## Task item
Each line below from the one containing "(fun s' => k s' g)" through the one containing "(** [pattern.search]: the" should be output exactly as it stands, and no other line should appear.

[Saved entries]

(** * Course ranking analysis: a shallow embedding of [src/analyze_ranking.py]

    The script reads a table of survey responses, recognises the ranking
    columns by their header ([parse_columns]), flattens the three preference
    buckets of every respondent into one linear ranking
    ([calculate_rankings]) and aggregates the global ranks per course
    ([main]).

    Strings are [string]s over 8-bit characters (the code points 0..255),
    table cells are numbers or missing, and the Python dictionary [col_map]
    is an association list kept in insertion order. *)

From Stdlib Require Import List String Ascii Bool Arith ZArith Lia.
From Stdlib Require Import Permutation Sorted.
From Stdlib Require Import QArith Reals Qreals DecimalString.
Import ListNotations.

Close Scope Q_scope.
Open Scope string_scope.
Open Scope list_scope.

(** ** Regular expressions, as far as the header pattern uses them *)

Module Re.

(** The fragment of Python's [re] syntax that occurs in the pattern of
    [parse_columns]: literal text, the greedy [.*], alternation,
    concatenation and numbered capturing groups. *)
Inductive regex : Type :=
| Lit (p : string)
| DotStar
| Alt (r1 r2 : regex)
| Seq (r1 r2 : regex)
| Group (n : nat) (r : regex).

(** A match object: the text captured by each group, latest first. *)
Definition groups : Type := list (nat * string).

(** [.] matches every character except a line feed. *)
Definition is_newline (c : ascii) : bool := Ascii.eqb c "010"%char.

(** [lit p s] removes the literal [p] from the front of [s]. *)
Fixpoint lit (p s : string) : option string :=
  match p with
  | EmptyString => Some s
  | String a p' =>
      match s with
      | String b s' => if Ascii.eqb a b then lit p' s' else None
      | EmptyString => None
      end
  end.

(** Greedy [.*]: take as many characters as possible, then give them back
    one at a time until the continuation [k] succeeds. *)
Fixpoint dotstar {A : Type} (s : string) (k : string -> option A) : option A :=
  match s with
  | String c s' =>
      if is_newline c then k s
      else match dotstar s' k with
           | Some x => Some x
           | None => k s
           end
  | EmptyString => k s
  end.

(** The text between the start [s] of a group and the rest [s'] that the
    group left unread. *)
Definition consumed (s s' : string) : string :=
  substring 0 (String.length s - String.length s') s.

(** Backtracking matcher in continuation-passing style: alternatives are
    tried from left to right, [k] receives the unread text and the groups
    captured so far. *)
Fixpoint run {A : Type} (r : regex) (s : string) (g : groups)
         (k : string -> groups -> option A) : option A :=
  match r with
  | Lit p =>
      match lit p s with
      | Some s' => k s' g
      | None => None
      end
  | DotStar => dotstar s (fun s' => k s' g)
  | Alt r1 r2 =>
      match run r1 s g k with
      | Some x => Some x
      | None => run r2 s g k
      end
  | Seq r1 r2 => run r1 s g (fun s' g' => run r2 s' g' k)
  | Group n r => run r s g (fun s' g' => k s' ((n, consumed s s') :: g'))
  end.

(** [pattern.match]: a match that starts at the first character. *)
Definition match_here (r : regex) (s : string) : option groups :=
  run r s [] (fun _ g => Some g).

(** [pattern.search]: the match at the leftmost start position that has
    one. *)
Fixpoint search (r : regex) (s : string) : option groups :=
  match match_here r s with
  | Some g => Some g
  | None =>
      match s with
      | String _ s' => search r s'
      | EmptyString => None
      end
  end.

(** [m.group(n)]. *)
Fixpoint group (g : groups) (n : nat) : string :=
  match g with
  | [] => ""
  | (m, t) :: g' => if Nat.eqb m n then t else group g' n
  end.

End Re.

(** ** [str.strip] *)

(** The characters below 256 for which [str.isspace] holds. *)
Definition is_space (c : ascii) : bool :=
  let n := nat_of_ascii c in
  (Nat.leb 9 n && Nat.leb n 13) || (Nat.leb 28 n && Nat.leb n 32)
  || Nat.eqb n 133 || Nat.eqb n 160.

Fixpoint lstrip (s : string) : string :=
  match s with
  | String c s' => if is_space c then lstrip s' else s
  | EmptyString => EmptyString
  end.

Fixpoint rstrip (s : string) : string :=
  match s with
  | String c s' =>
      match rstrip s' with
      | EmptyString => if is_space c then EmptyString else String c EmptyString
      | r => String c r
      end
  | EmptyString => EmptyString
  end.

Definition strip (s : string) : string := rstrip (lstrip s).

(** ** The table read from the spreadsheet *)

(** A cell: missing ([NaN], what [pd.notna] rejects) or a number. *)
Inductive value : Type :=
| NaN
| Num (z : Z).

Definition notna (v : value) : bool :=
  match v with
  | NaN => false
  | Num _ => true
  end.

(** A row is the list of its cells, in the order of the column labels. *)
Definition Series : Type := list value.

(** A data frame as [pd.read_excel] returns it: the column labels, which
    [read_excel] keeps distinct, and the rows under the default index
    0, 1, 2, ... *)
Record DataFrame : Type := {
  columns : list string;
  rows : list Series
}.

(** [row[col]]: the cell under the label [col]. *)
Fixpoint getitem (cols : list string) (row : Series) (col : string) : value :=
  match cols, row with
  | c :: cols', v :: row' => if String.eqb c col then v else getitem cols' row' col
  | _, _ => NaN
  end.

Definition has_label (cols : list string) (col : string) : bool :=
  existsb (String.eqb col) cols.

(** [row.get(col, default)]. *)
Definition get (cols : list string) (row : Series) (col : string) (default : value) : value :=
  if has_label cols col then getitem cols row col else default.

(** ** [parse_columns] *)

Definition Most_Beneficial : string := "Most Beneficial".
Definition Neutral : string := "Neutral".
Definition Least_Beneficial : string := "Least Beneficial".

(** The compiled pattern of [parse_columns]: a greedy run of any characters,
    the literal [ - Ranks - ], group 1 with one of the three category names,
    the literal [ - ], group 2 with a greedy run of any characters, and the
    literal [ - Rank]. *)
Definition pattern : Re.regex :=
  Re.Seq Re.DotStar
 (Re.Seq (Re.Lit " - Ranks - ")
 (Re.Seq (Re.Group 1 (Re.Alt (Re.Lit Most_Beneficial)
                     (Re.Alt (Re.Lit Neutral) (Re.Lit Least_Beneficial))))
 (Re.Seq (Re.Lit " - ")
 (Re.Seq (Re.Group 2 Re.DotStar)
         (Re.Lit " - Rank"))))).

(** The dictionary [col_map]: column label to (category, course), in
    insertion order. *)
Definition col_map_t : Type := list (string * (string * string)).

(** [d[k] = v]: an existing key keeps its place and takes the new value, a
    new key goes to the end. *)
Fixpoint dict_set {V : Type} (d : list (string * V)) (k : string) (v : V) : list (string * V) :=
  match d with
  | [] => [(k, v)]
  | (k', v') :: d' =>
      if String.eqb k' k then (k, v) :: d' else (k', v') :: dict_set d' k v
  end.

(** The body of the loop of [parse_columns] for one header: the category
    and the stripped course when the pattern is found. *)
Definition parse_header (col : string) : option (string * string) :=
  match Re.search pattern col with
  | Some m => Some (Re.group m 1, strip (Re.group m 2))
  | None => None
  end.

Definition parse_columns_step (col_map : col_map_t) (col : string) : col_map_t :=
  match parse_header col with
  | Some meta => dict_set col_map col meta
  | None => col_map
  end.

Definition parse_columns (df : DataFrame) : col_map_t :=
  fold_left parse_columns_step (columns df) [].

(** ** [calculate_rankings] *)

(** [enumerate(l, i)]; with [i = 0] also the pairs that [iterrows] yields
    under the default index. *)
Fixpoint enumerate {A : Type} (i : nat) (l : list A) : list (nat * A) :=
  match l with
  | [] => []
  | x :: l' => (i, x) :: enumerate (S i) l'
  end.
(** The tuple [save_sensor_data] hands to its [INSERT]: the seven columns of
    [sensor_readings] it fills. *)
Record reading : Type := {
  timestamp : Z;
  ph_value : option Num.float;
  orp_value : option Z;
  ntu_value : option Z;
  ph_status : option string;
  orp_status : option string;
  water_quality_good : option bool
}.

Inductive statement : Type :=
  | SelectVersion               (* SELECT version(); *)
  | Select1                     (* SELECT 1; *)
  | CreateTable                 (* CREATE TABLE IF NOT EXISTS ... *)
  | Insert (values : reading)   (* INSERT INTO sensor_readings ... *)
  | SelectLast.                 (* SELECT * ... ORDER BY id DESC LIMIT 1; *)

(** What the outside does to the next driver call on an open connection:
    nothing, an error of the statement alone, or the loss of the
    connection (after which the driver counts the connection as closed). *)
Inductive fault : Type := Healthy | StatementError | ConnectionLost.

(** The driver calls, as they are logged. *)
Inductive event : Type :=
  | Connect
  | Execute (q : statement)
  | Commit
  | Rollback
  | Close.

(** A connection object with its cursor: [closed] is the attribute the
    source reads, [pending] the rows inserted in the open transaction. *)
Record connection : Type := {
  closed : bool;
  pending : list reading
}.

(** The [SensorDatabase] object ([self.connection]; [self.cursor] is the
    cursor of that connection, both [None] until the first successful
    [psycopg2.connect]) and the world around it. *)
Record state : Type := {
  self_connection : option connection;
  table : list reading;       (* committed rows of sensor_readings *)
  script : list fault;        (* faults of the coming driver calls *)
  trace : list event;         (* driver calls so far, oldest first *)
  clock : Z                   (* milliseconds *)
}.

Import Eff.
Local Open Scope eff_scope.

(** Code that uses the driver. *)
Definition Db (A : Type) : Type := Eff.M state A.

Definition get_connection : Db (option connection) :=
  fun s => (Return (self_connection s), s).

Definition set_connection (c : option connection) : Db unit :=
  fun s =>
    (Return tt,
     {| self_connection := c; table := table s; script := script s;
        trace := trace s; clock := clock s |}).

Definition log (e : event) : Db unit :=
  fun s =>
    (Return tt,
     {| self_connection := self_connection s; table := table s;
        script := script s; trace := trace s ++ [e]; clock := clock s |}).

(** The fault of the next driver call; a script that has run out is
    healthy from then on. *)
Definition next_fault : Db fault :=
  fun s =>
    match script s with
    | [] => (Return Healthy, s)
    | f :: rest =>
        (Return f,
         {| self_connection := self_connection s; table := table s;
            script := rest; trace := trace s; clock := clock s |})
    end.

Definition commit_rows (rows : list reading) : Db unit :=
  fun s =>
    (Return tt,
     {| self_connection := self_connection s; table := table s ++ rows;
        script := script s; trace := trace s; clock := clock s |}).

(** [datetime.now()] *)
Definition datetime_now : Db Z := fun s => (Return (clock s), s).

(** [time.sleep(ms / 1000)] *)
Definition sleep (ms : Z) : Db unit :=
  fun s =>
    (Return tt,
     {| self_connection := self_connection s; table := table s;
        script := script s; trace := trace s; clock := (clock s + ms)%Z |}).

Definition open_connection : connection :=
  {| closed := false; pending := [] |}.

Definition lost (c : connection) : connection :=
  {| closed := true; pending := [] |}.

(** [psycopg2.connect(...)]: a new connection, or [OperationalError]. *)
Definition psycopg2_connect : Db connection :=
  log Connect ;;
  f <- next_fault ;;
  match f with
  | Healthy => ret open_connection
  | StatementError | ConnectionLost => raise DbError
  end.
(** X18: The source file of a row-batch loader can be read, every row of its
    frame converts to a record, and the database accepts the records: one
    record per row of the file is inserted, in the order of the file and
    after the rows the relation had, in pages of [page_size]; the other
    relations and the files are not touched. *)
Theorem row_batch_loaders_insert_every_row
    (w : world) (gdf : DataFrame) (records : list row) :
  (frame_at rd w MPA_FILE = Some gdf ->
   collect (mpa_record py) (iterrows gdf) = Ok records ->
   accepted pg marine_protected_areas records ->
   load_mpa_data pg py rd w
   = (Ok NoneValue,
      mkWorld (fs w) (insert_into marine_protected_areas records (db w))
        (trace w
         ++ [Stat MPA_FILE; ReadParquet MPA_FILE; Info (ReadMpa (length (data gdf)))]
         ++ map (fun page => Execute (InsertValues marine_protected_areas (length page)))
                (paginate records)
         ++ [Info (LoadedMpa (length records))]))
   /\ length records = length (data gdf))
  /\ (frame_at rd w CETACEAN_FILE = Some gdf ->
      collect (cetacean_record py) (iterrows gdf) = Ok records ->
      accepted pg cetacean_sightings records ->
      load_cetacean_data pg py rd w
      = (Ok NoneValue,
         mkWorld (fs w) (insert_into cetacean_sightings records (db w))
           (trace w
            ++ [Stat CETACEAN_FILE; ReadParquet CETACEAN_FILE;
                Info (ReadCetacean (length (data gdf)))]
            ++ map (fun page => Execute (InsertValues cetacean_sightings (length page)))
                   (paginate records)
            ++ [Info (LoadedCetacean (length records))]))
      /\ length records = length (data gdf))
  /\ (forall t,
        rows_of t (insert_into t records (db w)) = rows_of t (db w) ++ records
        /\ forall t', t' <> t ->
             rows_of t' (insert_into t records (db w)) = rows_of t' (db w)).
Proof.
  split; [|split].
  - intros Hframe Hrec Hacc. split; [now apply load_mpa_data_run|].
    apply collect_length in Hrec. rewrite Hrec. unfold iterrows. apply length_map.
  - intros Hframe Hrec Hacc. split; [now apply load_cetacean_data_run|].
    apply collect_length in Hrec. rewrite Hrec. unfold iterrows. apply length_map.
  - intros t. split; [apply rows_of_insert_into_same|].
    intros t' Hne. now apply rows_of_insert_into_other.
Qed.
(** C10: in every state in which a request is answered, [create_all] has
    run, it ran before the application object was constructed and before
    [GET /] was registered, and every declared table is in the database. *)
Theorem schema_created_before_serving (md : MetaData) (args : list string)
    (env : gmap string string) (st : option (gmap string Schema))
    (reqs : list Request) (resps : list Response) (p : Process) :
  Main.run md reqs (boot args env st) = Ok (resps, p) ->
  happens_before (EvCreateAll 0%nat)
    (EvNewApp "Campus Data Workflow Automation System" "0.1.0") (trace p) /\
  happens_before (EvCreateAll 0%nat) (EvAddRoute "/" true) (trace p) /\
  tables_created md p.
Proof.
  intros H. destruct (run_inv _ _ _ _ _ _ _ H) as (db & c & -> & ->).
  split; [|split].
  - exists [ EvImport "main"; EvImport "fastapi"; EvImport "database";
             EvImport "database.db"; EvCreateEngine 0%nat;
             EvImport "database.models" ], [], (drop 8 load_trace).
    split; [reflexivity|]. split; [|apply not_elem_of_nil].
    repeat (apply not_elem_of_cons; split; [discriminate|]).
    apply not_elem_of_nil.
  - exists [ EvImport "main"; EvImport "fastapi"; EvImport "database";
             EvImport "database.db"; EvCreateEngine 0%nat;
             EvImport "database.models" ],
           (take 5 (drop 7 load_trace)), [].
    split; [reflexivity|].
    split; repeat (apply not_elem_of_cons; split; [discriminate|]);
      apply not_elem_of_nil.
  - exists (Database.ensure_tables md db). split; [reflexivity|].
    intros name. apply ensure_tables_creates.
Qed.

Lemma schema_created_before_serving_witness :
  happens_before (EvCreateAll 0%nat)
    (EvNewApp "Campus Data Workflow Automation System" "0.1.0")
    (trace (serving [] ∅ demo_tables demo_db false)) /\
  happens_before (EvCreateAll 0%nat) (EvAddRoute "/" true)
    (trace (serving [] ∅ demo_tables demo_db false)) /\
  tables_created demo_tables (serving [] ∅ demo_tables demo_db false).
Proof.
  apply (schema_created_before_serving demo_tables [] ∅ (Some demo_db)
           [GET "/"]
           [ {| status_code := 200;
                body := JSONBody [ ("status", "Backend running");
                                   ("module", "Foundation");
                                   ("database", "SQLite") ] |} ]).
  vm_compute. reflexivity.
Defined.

## Expected answer
  | DotStar => dotstar s (fun s' => k s' g)
  | Alt r1 r2 =>
      match run r1 s g k with
      | Some x => Some x
      | None => run r2 s g k
      end
  | Seq r1 r2 => run r1 s g (fun s' g' => run r2 s' g' k)
  | Group n r => run r s g (fun s' g' => k s' ((n, consumed s s') :: g'))
  end.

(** [pattern.match]: a match that starts at the first character. *)
Definition match_here (r : regex) (s : string) : option groups :=
  run r s [] (fun _ g => Some g).

(** [pattern.search]: the match at the leftmost start position that has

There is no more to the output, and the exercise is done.